## What you need to do
In the data, find each line where the word "significant" appears and list that line.
-------- Entries supplied
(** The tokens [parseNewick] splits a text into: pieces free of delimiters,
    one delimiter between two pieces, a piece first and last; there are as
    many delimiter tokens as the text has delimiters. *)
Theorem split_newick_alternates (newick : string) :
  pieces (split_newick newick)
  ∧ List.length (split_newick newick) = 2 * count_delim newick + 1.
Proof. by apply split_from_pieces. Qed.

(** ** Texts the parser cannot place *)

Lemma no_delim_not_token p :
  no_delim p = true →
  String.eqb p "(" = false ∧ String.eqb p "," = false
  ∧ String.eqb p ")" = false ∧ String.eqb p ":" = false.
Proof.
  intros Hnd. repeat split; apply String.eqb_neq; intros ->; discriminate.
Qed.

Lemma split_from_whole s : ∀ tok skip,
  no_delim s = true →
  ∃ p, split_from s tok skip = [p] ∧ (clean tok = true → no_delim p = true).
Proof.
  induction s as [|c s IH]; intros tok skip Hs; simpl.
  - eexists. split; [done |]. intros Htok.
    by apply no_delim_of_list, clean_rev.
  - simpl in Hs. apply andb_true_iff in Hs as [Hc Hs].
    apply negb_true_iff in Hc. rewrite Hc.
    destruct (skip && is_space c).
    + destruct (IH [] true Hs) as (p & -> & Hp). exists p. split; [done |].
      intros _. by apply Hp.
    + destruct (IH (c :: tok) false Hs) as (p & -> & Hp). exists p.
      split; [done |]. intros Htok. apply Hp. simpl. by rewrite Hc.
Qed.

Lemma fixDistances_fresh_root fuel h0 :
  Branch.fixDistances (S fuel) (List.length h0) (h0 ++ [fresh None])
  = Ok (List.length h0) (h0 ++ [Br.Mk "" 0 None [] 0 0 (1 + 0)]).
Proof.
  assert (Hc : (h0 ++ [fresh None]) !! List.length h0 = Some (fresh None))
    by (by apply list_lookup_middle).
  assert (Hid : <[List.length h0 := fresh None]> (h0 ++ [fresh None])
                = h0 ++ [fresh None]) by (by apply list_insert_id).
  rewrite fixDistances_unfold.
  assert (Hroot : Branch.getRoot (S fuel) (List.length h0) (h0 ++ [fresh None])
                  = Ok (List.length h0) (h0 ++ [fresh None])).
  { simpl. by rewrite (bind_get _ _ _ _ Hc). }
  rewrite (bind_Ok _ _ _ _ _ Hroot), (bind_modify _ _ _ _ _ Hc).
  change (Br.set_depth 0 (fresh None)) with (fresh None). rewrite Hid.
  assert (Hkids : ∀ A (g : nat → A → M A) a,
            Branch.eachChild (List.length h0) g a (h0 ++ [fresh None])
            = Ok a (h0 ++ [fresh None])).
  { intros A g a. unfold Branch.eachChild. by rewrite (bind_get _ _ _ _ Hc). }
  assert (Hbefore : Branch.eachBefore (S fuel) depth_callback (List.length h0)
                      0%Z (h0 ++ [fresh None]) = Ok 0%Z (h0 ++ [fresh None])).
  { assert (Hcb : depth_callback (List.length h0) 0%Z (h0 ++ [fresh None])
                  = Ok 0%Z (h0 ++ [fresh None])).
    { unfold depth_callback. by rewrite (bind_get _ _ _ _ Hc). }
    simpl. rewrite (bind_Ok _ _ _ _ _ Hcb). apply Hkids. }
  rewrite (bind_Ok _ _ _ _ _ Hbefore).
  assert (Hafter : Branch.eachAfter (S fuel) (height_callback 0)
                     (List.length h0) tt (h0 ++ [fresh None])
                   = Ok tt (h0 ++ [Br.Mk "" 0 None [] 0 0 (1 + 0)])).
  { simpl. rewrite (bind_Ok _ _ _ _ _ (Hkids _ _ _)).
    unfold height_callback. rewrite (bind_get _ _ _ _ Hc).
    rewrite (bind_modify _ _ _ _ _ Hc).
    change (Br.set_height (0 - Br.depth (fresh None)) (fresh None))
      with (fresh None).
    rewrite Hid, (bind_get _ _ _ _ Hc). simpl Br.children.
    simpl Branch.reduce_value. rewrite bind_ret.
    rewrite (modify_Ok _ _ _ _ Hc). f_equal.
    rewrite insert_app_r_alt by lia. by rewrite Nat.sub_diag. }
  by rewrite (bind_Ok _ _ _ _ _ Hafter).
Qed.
----------------
-------- Entries supplied
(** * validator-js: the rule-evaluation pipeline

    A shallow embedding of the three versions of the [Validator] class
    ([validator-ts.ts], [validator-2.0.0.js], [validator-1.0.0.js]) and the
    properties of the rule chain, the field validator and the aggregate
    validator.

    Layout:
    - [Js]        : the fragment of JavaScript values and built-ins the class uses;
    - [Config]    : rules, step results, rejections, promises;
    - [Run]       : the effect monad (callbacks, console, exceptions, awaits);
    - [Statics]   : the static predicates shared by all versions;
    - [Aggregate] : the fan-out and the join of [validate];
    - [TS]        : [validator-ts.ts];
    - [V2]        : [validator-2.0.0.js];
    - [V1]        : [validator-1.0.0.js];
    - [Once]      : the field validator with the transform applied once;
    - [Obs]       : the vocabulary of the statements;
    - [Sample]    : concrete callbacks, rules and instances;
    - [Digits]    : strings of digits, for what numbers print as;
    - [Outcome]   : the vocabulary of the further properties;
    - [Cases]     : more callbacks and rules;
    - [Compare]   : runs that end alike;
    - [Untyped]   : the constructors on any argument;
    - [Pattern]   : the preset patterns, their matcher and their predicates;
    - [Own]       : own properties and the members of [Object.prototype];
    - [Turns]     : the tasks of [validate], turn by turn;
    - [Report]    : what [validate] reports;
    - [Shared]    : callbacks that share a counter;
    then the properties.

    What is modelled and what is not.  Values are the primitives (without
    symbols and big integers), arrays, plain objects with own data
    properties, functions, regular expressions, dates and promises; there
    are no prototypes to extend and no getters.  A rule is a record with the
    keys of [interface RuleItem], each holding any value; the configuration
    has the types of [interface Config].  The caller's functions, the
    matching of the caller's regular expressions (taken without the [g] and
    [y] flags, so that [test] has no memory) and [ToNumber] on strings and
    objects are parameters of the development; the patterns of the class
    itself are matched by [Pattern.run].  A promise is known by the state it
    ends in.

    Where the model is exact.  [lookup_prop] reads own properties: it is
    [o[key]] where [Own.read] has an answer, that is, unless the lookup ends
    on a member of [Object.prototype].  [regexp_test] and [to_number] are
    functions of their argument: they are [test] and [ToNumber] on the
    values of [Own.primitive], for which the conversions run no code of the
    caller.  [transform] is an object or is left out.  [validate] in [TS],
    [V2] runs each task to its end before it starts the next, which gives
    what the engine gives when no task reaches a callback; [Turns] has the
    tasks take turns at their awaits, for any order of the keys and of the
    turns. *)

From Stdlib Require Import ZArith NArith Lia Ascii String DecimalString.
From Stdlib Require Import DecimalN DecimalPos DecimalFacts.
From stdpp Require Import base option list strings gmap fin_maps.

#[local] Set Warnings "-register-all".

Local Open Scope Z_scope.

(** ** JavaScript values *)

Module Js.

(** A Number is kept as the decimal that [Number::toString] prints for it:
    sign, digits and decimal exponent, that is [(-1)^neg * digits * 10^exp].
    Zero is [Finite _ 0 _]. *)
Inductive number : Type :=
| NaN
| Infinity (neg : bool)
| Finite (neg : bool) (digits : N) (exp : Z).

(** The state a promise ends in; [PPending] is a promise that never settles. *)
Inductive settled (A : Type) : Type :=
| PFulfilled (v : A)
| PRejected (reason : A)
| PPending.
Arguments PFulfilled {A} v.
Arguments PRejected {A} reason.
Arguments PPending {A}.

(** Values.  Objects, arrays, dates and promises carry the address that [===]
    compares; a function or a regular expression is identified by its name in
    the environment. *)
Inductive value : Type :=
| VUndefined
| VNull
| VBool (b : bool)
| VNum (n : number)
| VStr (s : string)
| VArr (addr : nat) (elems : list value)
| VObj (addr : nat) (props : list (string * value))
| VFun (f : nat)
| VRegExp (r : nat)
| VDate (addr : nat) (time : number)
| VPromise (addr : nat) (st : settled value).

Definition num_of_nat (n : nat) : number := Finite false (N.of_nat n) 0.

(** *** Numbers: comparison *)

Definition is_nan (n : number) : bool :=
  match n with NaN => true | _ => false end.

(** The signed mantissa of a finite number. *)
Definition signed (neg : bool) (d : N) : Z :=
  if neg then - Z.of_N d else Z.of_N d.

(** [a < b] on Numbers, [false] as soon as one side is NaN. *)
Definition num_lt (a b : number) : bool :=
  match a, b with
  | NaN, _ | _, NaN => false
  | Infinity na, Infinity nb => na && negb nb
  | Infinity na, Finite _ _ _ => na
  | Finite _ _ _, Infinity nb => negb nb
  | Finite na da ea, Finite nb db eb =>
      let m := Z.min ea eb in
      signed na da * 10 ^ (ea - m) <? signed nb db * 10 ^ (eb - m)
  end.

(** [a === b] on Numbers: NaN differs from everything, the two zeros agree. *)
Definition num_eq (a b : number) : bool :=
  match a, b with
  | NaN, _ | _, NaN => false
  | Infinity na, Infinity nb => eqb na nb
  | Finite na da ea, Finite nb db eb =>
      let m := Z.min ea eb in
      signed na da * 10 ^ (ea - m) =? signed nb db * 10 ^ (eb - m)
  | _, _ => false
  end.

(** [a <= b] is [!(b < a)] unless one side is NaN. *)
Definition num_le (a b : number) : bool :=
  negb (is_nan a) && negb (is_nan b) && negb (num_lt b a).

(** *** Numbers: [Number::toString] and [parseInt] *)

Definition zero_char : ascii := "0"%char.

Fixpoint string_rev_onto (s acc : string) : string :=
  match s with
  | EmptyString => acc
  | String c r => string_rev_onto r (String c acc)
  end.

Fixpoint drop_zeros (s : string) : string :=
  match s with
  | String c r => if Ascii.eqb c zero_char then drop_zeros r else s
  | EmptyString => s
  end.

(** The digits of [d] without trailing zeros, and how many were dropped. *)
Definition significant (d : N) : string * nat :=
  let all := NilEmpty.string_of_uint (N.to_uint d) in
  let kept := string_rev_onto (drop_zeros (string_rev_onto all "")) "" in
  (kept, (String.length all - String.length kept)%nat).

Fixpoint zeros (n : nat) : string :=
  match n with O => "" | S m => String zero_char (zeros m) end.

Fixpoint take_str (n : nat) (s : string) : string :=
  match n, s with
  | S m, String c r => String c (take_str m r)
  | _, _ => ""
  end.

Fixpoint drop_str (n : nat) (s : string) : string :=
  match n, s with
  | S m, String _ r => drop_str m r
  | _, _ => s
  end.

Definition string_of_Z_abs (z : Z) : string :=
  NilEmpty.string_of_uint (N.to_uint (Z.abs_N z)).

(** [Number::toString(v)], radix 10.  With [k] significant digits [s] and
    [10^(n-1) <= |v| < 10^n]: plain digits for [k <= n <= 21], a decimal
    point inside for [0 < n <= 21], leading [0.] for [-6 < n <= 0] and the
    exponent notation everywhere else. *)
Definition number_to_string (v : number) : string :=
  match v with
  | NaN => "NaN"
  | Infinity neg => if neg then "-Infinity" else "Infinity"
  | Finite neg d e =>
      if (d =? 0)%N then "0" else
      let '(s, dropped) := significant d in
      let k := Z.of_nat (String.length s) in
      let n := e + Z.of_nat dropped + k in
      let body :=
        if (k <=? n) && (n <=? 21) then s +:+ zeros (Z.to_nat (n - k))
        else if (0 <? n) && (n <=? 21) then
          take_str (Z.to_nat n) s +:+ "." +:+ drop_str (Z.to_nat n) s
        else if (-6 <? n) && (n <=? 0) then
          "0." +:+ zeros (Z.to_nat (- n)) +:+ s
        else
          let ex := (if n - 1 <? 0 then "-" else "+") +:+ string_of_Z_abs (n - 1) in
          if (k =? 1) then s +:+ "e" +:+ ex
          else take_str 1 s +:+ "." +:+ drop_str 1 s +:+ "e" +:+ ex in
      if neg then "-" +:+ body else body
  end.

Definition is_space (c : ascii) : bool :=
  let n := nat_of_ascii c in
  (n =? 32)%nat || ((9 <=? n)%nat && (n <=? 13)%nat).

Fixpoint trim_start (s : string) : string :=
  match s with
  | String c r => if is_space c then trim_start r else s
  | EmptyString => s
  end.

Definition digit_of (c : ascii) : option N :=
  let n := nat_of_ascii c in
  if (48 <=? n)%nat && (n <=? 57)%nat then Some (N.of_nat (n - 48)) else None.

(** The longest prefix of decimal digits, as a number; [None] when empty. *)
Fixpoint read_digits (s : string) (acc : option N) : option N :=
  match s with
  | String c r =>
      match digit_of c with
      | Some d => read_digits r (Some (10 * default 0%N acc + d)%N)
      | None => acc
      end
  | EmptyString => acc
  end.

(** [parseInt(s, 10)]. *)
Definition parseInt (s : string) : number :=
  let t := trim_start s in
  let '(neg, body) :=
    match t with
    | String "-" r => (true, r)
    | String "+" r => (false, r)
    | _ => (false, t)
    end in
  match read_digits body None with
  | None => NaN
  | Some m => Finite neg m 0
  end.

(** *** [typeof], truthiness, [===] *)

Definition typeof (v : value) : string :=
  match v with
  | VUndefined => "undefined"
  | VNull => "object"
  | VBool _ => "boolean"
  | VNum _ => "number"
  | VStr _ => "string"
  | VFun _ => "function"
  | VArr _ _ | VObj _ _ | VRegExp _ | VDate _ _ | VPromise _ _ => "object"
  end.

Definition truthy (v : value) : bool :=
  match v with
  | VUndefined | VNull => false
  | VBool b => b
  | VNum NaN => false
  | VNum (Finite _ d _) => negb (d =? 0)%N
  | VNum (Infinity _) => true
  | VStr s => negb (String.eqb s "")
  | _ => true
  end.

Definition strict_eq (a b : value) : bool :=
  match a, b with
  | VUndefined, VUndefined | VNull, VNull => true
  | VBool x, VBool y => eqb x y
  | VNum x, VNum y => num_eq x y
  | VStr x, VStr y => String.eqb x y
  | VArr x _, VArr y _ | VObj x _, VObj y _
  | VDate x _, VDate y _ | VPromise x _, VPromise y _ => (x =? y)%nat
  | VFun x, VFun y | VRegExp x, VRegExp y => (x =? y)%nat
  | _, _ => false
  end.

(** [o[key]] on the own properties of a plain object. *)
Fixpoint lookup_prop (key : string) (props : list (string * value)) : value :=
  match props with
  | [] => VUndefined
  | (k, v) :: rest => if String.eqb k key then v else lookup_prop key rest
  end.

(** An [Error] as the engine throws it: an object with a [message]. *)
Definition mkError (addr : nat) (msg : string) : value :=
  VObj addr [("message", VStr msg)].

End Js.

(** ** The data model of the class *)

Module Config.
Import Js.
----------------
-------- Entries supplied
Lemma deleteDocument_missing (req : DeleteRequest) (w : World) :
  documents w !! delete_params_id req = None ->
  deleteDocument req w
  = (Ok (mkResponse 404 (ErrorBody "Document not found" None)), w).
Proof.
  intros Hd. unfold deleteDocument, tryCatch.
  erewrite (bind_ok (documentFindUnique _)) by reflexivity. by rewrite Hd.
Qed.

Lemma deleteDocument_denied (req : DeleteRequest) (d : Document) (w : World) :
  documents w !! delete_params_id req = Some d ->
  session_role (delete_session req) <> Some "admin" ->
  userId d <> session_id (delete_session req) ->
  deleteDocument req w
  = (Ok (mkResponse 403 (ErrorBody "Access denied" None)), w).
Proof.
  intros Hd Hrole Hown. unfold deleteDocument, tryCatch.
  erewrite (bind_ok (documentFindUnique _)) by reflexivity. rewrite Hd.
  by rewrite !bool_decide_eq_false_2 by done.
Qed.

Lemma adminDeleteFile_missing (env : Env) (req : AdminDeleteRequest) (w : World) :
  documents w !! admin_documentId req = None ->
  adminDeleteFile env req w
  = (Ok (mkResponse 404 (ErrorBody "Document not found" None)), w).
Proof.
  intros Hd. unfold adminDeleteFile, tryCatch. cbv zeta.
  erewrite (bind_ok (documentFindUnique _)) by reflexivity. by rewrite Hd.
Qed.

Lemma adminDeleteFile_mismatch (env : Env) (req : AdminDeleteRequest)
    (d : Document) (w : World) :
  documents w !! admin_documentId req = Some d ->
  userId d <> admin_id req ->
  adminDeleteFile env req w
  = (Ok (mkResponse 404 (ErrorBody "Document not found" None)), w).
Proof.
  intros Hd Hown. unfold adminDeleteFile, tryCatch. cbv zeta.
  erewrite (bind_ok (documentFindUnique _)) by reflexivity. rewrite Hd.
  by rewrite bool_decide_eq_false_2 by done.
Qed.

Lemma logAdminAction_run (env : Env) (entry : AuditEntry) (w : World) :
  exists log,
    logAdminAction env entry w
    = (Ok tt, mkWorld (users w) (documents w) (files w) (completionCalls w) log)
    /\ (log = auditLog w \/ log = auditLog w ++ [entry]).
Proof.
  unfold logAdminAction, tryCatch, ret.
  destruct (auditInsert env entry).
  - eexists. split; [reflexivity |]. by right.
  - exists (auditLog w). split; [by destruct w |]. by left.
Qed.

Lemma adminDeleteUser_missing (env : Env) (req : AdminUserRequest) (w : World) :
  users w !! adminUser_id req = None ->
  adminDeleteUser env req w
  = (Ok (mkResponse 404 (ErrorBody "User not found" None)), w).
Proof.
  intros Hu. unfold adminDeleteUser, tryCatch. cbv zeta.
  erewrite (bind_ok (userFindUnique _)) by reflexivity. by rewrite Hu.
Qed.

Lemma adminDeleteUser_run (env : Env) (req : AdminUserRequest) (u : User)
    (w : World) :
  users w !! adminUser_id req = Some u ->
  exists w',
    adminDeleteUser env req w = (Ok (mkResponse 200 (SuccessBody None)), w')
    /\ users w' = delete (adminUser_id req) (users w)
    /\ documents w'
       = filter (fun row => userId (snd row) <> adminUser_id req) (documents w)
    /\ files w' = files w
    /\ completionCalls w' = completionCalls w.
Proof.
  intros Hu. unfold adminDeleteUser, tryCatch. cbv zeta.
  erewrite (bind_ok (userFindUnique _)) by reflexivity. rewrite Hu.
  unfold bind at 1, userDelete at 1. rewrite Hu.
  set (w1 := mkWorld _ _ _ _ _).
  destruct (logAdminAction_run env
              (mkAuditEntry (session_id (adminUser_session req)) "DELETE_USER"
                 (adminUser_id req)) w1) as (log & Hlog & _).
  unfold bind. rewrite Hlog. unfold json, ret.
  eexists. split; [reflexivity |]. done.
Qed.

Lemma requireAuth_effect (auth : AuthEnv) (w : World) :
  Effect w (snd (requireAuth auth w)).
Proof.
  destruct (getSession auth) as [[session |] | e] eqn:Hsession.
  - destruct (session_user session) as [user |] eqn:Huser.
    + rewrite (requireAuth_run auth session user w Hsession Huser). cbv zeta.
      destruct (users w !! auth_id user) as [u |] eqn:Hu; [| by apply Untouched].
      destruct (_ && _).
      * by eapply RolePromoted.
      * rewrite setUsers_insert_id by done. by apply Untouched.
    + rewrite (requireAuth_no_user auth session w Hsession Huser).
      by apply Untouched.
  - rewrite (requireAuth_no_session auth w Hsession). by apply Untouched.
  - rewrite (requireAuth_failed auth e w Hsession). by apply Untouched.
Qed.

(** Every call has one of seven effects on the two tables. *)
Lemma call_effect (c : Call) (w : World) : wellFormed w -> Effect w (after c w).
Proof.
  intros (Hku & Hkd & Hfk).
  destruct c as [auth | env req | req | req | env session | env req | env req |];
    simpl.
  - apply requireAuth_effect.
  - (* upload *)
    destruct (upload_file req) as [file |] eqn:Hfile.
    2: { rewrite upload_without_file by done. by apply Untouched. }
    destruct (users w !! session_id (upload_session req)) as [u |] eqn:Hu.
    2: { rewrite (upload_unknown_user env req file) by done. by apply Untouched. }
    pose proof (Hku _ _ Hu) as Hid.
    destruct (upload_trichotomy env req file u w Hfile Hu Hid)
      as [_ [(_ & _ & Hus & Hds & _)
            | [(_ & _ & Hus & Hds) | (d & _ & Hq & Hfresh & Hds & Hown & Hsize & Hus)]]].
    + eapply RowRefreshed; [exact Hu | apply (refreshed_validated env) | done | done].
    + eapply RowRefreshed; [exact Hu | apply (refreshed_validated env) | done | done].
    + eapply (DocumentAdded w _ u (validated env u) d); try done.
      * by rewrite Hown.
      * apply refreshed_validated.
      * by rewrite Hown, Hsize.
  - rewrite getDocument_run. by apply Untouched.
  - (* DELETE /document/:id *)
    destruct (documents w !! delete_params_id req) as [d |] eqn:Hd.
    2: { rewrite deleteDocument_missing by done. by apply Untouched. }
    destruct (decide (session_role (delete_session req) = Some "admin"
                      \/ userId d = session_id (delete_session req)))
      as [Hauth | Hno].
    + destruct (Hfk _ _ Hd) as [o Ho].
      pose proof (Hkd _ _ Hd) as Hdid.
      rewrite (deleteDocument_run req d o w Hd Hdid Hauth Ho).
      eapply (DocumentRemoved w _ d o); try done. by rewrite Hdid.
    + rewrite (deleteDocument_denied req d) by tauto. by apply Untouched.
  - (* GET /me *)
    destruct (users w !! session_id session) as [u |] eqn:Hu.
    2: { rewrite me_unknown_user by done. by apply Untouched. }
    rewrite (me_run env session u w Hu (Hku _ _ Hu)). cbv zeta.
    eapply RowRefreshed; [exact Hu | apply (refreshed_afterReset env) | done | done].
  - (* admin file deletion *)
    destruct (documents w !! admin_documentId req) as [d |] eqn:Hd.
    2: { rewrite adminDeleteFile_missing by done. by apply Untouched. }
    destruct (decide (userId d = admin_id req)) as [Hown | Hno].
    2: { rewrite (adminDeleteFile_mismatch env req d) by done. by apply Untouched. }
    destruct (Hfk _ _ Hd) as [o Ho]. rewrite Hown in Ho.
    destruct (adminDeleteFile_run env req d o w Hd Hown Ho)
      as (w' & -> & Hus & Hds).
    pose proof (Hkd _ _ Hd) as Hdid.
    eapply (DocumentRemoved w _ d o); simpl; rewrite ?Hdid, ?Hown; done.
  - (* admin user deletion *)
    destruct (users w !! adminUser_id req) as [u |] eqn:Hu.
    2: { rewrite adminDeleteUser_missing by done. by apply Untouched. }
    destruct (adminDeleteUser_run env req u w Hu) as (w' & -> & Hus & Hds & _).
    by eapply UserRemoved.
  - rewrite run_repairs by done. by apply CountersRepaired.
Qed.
----------------
## Result
Definition significant (d : N) : string * nat :=
(** [Number::toString(v)], radix 10.  With [k] significant digits [s] and
      let '(s, dropped) := significant d in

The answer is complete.